*** INPUT FOR THIS TASK ***

(* ===== verification/Checkout.v ===== *)
(** The Checkout context: [services/checkout/src/domain/checkout-session.ts] with its value objects, the
    row it is stored as ([infrastructure/checkout-session.mapper.ts]) and the use cases that assemble a
    session and turn it into an order ([application/*.use-cases.ts]). Promotions and Finance are reached
    through ports, modelled as interfaces with the laws Checkout relies on; the discount calculation
    of [Discounts.v] implements the first. *)
From Stdlib Require Import Ascii.
From S2P Require Import Prelude Kernel Promotions Discounts Tax.

#[global] Open Scope Z_scope.

(** ** Value objects ([domain/value-objects]) *)

Inductive CheckoutStateValue := cs_started | cs_locked | cs_completed | cs_failed | cs_expired_.
#[export] Instance CheckoutStateValue_eq_dec : EqDecision CheckoutStateValue.
Proof. solve_decision. Defined.

Definition state_name (s : CheckoutStateValue) : string :=
  match s with
  | cs_started => "started" | cs_locked => "locked" | cs_completed => "completed"
  | cs_failed => "failed" | cs_expired_ => "expired"
  end.
Definition isStarted (s : CheckoutStateValue) : bool := bool_decide (s = cs_started).
Definition isOpen (s : CheckoutStateValue) : bool := bool_decide (s = cs_started) || bool_decide (s = cs_locked).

*** End of INPUT FOR THIS TASK ***

_PROBLEM STATEMENT_: Once you have identified the lines above that contain "Require", copy each of them.

_EXERCISE OUTPUT_:
From Stdlib Require Import Ascii.
From S2P Require Import Prelude Kernel Promotions Discounts Tax.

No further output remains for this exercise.